Furthermore, some other quotes by him may not be as comforting to your position, such as, "I want to emphasize here that a belief in the complete truthfulness of the Bible need not carry with it a wooden or unnaturally literalistic understanding of every verse.", or "In this context, my personal opinion is that the universe is probably 1520 billion years old." -- hmm Schaefer clearly agrees with modern cosmology, which causes a problem for the original article in this thread, which insists on teaching schoolkids that, "The Earth is young in the range of 10,000 years or so."
Oh, so now you'd have us believe that you're both a Christian creationist *and* a subscriber to the shamanistic/Hindu belief in monads?
Yeah, right, pull the other one now.
If your're not going to discuss things seriously, why bother at all?
Folks, Dataman just outed himself as a troll.

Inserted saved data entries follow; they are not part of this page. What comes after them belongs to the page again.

(* ===== verification/Golden.v ===== *)
(** * Golden: the golden vectors of the c25519 suite, computed

    The vectors of [src/crypto/providertest/kdf.go] pin the key schedule to bytes.  Here
    the tests that compare them are run on the model of the c25519 suite with the hash
    of Digest: whoever implements the primitives, if the hash and HKDF are those of
    their standards and X25519 gives what RFC 7748 publishes for its two keys, the labels,
    transcripts, contexts and derivations of the model give the vectors. *)

From Stdlib Require Import Strings.Byte Strings.String.
From S2P Require Import Prelude Effects Crypto C25519 Toy Gost Suites Text Digest Conformance.

(** ** Tests that compare the same things *)

Lemma bindD_ext {A B} (m m' : Draw A) (k k' : A -> Draw B) e : m e = m' e -> (forall a e, k a e = k' a e) -> bindD m k e = bindD m' k' e.
Proof. intros Hm Hk. unfold bindD. rewrite Hm. by destruct (m' e) as [[a|x] e']. Qed.

Lemma each_ext {A} (f f' : A -> Test) l : (forall a e, f a e = f' a e) -> forall e, each f l e = each f' l e.
Proof. intros Hf. induction l as [|a l IH]; intros e; [done|]. cbn [each]. by apply bindD_ext. Qed.

(** ** The standards *)

Definition keyA : bytes := Eval vm_compute in unhex (ga_privA (gs_agree goldenC25519)).
Definition keyB : bytes := Eval vm_compute in unhex (ga_privB (gs_agree goldenC25519)).
Definition pointA : bytes := Eval vm_compute in unhex (ga_pubA (gs_agree goldenC25519)).
Definition pointB : bytes := Eval vm_compute in unhex (ga_pubB (gs_agree goldenC25519)).

(** The shared secret of RFC 7748, 6.1. *)
Definition sharedAB : bytes := be 32 0x4a5d9d5ba4ce2de1728e3bf480350f25e07e21c947d19e3376f09b3c1e161742.

(** What the primitives of the suite must be for the vectors to come out. *)
Record standard (X : Primitives) : Prop := {
  st_sha256 m : @sha256 X m = Digest.sha256 m;
  st_extract s t : @hkdf_Extract X s t = Digest.hkdf_extract s t;
  st_expand k i n : (n <= 32)%nat -> @hkdf_Expand X k i n = Digest.hkdf_expand k i n;
  st_size a p s : @X25519 X a p = Some s -> length s = 32%nat;
  st_AB : @X25519 X keyA pointB = Some sharedAB;
  st_BA : @X25519 X keyB pointA = Some sharedAB
}.

(** The primitives of [Toy] with the hash, HKDF and that one agreement. *)
Definition vectors : Primitives := {|
  X25519 a p := if bool_decide ((a = keyA /\ p = pointB) \/ (a = keyB /\ p = pointA)) then Some sharedAB else Toy.toy_x a p;
  Basepoint := Toy.toy_base;
  hkdf_Extract := Digest.hkdf_extract;
  hkdf_Expand := Digest.hkdf_expand;
  xchacha_Seal := @xchacha_Seal Toy.toy;
  xchacha_Open := @xchacha_Open Toy.toy;
  sha256 := Digest.sha256;
  sha512 := @sha512 Toy.toy;
  Scalar := @Scalar Toy.toy;
  Point := @Point Toy.toy;
  SetBytesWithClamping := @SetBytesWithClamping Toy.toy;
  SetUniformBytes := @SetUniformBytes Toy.toy;
  MultiplyAdd := @MultiplyAdd Toy.toy;
  Scalar_Bytes := @Scalar_Bytes Toy.toy;
  ScalarBaseMult := @ScalarBaseMult Toy.toy;
  Point_Add := @Point_Add Toy.toy;
  Point_Mult := @Point_Mult Toy.toy;
  Point_Bytes := @Point_Bytes Toy.toy;
  Point_SetBytes := @Point_SetBytes Toy.toy;
  small_order := @small_order Toy.toy;
  ed25519_Verify := @ed25519_Verify Toy.toy
|}.

Lemma vectors_standard : standard vectors.
Proof.
  split; try done.
  intros a p s H. cbn [X25519 vectors] in H. case_bool_decide; [by injection H as <-|]. apply Toy.toy_x_some in H as (_ & _ & ->). apply length_be.
Qed.

Lemma golden_first X {B} (k : goldenSuite -> Draw B) e : bindD (@goldenFor (@C25519.provider X)) k e = k goldenC25519 e.
Proof. done. Qed.

Section Same.
Context (X : Primitives) (HX : standard X).

Abbreviation Ours := (@C25519.provider X).
Abbreviation Theirs := (@C25519.provider vectors).

Lemma context_same exchange parts : @NewContext Ours exchange parts = @NewContext Theirs exchange parts.
Proof.
  unfold NewContext. change (@Suite Ours) with (@Suite Theirs). destruct (TranscriptBytes _ exchange parts) as [t|x]; [|done]. cbn [rbind].
  change (@Hash Ours t) with (@sha256 X t). by rewrite (st_sha256 X HX).
Qed.

Lemma derive_same secret purpose ctx n : @DeriveKey Ours secret purpose ctx n = @DeriveKey Theirs secret purpose ctx n.
Proof.
  cbn. unfold C25519.DeriveKey, C25519.expand, C25519.keySize. destruct (negb (length secret =? 32)%nat); [done|].
  destruct ((n =? 0)%nat || (32 <? n)%nat) eqn:E; [done|]. destruct (negb (C25519.owns ctx)); [done|]. destruct (DeriveLabel _ purpose); [|done]. cbn [rbind].
  apply orb_false_iff in E as [_ E%Nat.ltb_ge]. by rewrite (st_expand X HX).
Qed.

Lemma mix_same chain secret ctx : @MixKey Ours chain secret ctx = @MixKey Theirs chain secret ctx.
Proof.
  cbn. unfold C25519.MixKey, C25519.extractExpand, C25519.expand. destruct (_ || _); [done|]. destruct (negb _); [done|]. destruct (Label _ _); [|done]. cbn [rbind].
  by rewrite (st_extract X HX), (st_expand X HX) by (unfold C25519.keySize; lia).
Qed.

Lemma agree_same a p ctx : (a = keyA /\ p = pointB) \/ (a = keyB /\ p = pointA) -> @Agree Ours a p ctx = @Agree Theirs a p ctx.
Proof.
  intros Hap. assert (@X25519 X a p = @X25519 vectors a p) as E
    by (destruct Hap as [[-> ->]|[-> ->]]; rewrite ?(st_AB X HX), ?(st_BA X HX), ?(st_AB _ vectors_standard), ?(st_BA _ vectors_standard); done).
  cbn. unfold C25519.Agree, C25519.extractExpand, C25519.expand. destruct (negb (length a =? _)%nat); [done|]. destruct (negb (C25519.owns ctx)); [done|].
  destruct (Label _ _); [|done]. cbn [rbind]. destruct (negb (length p =? _)%nat); [done|]. rewrite E. destruct (@X25519 vectors a p); [|done].
  by rewrite (st_extract X HX), (st_expand X HX) by (unfold C25519.keySize; lia).
Qed.

Lemma contexts_same e : @goldenContexts Ours e = @goldenContexts Theirs e.
Proof.
  unfold goldenContexts. apply bindD_ext; [done|]. intros g e0. cbv zeta. unfold mustContext. rewrite !context_same. done.
Qed.

Lemma derive_test_same e : @testGoldenDeriveKey Ours e = @testGoldenDeriveKey Theirs e.
Proof.
  unfold testGoldenDeriveKey. apply bindD_ext; [done|]. intros g e0. apply bindD_ext; [apply contexts_same|]. intros ctxs e1. apply each_ext. intros d e2.
  unfold mustDerive. by rewrite derive_same.
Qed.

Lemma mix_test_same e : @testGoldenMixKey Ours e = @testGoldenMixKey Theirs e.
Proof.
  unfold testGoldenMixKey. apply bindD_ext; [done|]. intros g e0. apply bindD_ext; [apply contexts_same|]. intros ctxs e1. unfold mustMix. by rewrite mix_same.
Qed.

Lemma agree_test_same e : @testGoldenAgree Ours e = @testGoldenAgree Theirs e.
Proof.
  unfold testGoldenAgree. rewrite (golden_first X), (golden_first vectors). cbv beta zeta. unfold mustContext. rewrite !context_same. apply bindD_ext; [done|]. intros ctx e1. apply bindD_ext; [done|]. intros _ e2.
  cbn [each]. set (g := gs_agree goldenC25519).
  apply bindD_ext; [|intros _ e3; apply bindD_ext; [|done]].
  - apply bindD_ext; [by rewrite (agree_same (unhex (ga_privA g)) (unhex (ga_pubB g)) ctx (or_introl (conj eq_refl eq_refl)))|]. intros s e4. apply bindD_ext; [done|]. intros _ e5. unfold mustDerive. by rewrite derive_same.
  - apply bindD_ext; [by rewrite (agree_same (unhex (ga_privB g)) (unhex (ga_pubA g)) ctx (or_intror (conj eq_refl eq_refl)))|]. intros s e4. apply bindD_ext; [done|]. intros _ e5. unfold mustDerive. by rewrite derive_same.
Qed.

Lemma transcript_test_same e pub priv e' : @GenerateEphemeral Ours e = (Ok (priv, pub), e') ->
  @testGoldenTranscript Ours e = (let% ctxs := @goldenContexts Theirs in each (fun '(ctx, th) => expect (same (hex_encode (ctx_sum ctx)) th) "th") (zip ctxs (gs_th goldenC25519))) e'.
Proof.
  intros Hg. assert (length pub = 32%nat) as Hl.
  { cbn in Hg. unfold C25519.GenerateEphemeral in Hg. destruct (read_full _ e) as [[p|x] e1]; [|done]. destruct (X25519 p Basepoint) eqn:E; [|done].
    injection Hg as _ <- _. by apply (st_size X HX) in E. }
  unfold testGoldenTranscript. rewrite (golden_first X). cbv beta zeta. unfold bindD at 1, mustEphemeral, bindD at 1, mustD. rewrite Hg.
  unfold bindD at 1. rewrite Hl. cbn [Nat.eqb negb expect okD gs_pubSize goldenC25519]. rewrite Hl. cbn [Nat.eqb expect]. unfold bindD at 1. cbn [okD].
  apply bindD_ext; [apply contexts_same | done].
Qed.

End Same.

(** *** The vectors *)

Lemma derive_vectors e : fst (@testGoldenDeriveKey (@C25519.provider vectors) e) = Ok tt.
Proof. vm_compute. reflexivity. Qed.

Lemma mix_vector e : fst (@testGoldenMixKey (@C25519.provider vectors) e) = Ok tt.
Proof. vm_compute. reflexivity. Qed.

Lemma agree_vector e : fst (@testGoldenAgree (@C25519.provider vectors) e) = Ok tt.
Proof. vm_compute. reflexivity. Qed.

Lemma transcript_vectors e :
  fst ((let% ctxs := @goldenContexts (@C25519.provider vectors) in
        each (fun '(ctx, th) => expect (same (hex_encode (ctx_sum ctx)) th) "th") (zip ctxs (gs_th goldenC25519))) e) = Ok tt.
Proof. vm_compute. reflexivity. Qed.

(** C6. The key schedule gives the published bytes.  For every implementation of the
    primitives of the c25519 suite whose SHA-256 and HKDF are the standard ones and whose
    X25519 gives the shared secret RFC 7748 publishes for its pair of keys, the four
    golden tests of the conformance suite pass: the three transcript hashes, the nine
    derived keys and offsets, the mixed key, and the agreed secret with the key behind it,
    on both sides, are those listed, byte for byte. *)
Theorem golden_vectors X e : standard X ->
  (fst (@testGoldenTranscript (@C25519.provider X) e) = Ok tt \/ is_ok (fst (@GenerateEphemeral (@C25519.provider X) e)) = false) /\
  fst (@testGoldenDeriveKey (@C25519.provider X) e) = Ok tt /\
  fst (@testGoldenMixKey (@C25519.provider X) e) = Ok tt /\
  fst (@testGoldenAgree (@C25519.provider X) e) = Ok tt.
Proof.
  intros HX. split_and!.
  - destruct (@GenerateEphemeral (@C25519.provider X) e) as [[[priv pub]|x] e'] eqn:Eg; [left | by right].
    rewrite (transcript_test_same X HX e pub priv e' Eg). apply transcript_vectors.
  - rewrite (derive_test_same X HX). apply derive_vectors.
  - rewrite (mix_test_same X HX). apply mix_vector.
  - rewrite (agree_test_same X HX). apply agree_vector.
Qed.

Lemma golden_vectors_witness : standard vectors /\ fst (@testGoldenTranscript (@C25519.provider vectors) (replicate 32 x07)) = Ok tt.
Proof.
  split; [exact vectors_standard|]. destruct (golden_vectors vectors (replicate 32 x07) vectors_standard) as [[H|H] _]; [exact H | vm_compute in H; discriminate H].
Defined.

"Nothing in the world is more dangerous than sincere ignorance and conscientious stupidity." -Martin Luther King, Jr.
>>>
Head bone connected to the monkey bone found two miles away.<<<LOL., ain't it the truth. There is no length to which they will not go, to persuade Mr & Ms. Monkey that their progeny will gradually come to worship macroevo.
With memes, all that is conceivable is transmittable and therefore transmutable.
Get what? Science makes inferences. Always has. Always will. Some people believe O.J. is innocent. Some people can't make the inference of evolution.
Of course only a career -ologist could make heads or tails of it. It obviously to the untrained eye is a list of conclusions. I'm sure the poor "creationists" were very much overwhelmed.
I'm sure you confused them thoroughly but what do the -ologists against the theory, and are in this line of work, say about it? I know there are plenty. There are enough articles posted just out here that tell that. I'm sure they just folded right up and recanted when presented with the list, right?
This is not to mention that the transitional calls were certainly made by -ologists with the conviction that evolution is true and thereby looking for the faintest sign. And it seems much too short to build the entire assumption of a material reality on.
So, what did those anti-evolution -ologists say about it, again?
Ok, Mr Ad Hominem. What does my definition of life have to do with evolution?
Ask a stupid question, get a stupid answer.
It was fun watching you guys scramble to find out what a monad was. Since you had to scramble to look it up -- and some got it wrong-- it is a fair assumption that you haven't had a college-level exposure to philosophy. If you haven't had any college philosophy, it is a fair assumption that you haven't attended college.
OK, maybe you don't get it.
Since you used the murder analogy, I thought you understood the difference between the repeatable and the unpredictable. Perhaps I was wrong?